◆ Dataset
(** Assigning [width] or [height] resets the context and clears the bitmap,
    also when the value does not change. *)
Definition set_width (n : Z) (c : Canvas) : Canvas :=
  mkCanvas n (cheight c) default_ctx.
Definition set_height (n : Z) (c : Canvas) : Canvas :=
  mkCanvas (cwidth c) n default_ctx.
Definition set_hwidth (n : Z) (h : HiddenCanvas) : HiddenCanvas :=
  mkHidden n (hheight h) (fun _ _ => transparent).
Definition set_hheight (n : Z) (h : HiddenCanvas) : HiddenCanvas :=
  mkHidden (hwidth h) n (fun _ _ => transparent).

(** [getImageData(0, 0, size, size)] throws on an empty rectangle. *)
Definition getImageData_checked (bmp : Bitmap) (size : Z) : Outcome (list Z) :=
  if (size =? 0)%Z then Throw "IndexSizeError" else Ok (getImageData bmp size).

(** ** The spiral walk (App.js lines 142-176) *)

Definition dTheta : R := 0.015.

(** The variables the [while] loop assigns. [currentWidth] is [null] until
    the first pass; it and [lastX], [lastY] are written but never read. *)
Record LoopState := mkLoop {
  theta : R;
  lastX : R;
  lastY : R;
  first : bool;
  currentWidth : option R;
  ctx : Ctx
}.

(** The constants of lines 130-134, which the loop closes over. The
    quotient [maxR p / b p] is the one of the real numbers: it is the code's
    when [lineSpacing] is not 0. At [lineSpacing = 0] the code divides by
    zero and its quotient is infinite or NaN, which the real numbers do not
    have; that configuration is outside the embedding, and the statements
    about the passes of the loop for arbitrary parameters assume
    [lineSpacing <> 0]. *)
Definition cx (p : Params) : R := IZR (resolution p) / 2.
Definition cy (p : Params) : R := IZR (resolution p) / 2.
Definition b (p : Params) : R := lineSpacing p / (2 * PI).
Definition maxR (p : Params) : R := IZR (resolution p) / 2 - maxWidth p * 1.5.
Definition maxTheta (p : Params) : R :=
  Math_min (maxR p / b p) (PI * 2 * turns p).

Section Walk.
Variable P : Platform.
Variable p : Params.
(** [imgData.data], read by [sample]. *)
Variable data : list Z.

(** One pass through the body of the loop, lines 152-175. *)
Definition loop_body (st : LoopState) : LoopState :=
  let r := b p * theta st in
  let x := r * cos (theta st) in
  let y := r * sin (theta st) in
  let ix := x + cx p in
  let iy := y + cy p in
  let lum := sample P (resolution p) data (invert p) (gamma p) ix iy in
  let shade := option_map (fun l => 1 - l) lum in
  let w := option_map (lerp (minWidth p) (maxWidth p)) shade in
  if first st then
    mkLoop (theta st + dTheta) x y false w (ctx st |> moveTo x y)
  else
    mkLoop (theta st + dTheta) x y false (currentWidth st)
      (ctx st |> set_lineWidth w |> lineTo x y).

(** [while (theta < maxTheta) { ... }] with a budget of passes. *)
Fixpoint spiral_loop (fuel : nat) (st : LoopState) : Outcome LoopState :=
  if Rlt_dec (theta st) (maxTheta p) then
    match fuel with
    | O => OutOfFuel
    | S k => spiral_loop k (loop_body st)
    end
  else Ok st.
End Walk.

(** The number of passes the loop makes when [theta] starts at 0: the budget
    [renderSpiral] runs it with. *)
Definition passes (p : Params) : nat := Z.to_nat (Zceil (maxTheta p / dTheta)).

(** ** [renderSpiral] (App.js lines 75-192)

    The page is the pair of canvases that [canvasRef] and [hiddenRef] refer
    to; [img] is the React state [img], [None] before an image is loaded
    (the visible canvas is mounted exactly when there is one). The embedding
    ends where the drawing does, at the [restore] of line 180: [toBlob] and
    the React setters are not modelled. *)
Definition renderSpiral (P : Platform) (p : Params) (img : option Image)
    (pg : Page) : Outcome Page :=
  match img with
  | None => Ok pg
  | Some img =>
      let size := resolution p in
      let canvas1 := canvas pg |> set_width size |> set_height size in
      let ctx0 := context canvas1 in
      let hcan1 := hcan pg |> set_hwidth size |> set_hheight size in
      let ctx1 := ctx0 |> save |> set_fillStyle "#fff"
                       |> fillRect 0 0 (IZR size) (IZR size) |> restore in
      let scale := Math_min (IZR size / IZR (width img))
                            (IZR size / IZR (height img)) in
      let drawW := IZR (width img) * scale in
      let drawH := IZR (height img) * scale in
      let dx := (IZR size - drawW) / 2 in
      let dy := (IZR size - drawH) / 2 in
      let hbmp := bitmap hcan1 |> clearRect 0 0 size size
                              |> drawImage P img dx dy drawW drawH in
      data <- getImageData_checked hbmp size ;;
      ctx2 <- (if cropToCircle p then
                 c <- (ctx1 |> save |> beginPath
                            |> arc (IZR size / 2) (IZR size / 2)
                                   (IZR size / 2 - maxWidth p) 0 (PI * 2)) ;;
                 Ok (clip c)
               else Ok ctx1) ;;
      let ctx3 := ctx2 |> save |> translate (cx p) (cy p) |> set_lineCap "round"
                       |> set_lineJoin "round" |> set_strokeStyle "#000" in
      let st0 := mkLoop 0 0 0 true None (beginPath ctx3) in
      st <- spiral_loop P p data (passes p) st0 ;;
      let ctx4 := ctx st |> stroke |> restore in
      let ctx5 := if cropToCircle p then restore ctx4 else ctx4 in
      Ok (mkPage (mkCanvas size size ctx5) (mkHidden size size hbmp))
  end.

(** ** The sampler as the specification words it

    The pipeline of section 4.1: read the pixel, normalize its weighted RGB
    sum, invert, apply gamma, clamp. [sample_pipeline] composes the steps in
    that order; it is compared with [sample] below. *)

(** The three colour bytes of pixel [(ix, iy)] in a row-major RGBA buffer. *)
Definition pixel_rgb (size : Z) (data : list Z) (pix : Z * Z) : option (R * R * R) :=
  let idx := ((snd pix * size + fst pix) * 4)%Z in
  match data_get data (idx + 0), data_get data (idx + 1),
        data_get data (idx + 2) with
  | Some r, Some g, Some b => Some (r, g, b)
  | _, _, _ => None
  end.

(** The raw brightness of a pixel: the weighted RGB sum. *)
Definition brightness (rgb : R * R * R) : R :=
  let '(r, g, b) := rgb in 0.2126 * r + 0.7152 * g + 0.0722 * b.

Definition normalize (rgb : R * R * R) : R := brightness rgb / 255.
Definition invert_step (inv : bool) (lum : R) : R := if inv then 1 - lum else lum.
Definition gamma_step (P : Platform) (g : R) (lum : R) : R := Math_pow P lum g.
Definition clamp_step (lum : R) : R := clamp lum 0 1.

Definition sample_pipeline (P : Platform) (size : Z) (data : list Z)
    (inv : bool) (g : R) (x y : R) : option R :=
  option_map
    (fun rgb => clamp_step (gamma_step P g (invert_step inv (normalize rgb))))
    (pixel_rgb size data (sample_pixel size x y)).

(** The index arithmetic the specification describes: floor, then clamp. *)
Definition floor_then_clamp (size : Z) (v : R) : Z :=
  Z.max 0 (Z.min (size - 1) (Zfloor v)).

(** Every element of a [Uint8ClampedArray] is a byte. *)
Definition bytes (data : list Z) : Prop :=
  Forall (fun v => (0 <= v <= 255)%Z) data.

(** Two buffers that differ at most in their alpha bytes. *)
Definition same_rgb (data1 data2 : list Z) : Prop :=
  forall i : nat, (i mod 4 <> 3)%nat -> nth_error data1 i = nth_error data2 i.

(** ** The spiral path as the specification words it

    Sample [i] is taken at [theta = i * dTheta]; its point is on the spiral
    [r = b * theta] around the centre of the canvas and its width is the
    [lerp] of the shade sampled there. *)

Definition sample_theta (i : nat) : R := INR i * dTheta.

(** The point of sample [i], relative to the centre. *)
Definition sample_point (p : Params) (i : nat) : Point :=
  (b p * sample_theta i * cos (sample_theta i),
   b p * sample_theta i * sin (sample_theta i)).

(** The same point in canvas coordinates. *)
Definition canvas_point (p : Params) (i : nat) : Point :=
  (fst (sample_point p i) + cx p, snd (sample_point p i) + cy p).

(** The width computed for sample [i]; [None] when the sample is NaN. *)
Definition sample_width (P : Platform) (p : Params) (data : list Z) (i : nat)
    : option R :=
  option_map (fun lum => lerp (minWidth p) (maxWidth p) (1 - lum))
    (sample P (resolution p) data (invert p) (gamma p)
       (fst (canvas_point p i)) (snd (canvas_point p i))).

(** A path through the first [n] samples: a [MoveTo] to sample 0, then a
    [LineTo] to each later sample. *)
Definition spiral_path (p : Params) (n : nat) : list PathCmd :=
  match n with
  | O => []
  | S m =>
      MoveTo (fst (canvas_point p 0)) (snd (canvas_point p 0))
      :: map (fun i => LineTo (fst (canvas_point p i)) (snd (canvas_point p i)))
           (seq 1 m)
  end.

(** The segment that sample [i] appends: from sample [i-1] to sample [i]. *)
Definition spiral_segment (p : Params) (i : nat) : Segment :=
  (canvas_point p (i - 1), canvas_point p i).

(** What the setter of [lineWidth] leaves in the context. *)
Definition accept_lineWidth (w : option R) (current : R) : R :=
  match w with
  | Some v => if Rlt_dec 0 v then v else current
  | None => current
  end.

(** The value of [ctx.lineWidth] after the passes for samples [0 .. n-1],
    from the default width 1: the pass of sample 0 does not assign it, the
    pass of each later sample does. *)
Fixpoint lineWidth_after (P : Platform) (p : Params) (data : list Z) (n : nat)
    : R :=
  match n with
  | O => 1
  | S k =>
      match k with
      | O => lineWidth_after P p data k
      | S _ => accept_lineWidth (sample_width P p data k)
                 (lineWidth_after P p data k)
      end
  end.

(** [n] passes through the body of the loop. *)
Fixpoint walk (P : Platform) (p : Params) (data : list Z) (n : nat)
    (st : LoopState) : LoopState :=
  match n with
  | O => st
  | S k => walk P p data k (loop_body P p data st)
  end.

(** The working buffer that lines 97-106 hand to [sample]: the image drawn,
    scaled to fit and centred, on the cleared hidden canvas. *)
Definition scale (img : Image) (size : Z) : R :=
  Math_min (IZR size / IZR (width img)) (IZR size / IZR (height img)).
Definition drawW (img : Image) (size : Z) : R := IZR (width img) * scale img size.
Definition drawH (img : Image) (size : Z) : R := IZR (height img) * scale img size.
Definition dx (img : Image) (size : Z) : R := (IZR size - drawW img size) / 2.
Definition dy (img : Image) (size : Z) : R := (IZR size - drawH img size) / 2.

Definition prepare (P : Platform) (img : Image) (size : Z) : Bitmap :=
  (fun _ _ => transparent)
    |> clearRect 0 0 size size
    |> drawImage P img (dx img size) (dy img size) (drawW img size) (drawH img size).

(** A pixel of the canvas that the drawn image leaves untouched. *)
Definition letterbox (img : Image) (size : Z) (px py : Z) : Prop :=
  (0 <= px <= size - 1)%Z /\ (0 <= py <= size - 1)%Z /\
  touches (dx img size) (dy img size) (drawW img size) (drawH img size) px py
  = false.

◆ The problem
Look through the entries above and list every line containing "with".

◆ Task answer
(** [while (theta < maxTheta) { ... }] with a budget of passes. *)
    match fuel with
    [renderSpiral] runs it with. *)
  match img with
    that order; it is compared with [sample] below. *)
        data_get data (idx + 2) with
  match n with
  match w with
  match n with
      match k with
  match n with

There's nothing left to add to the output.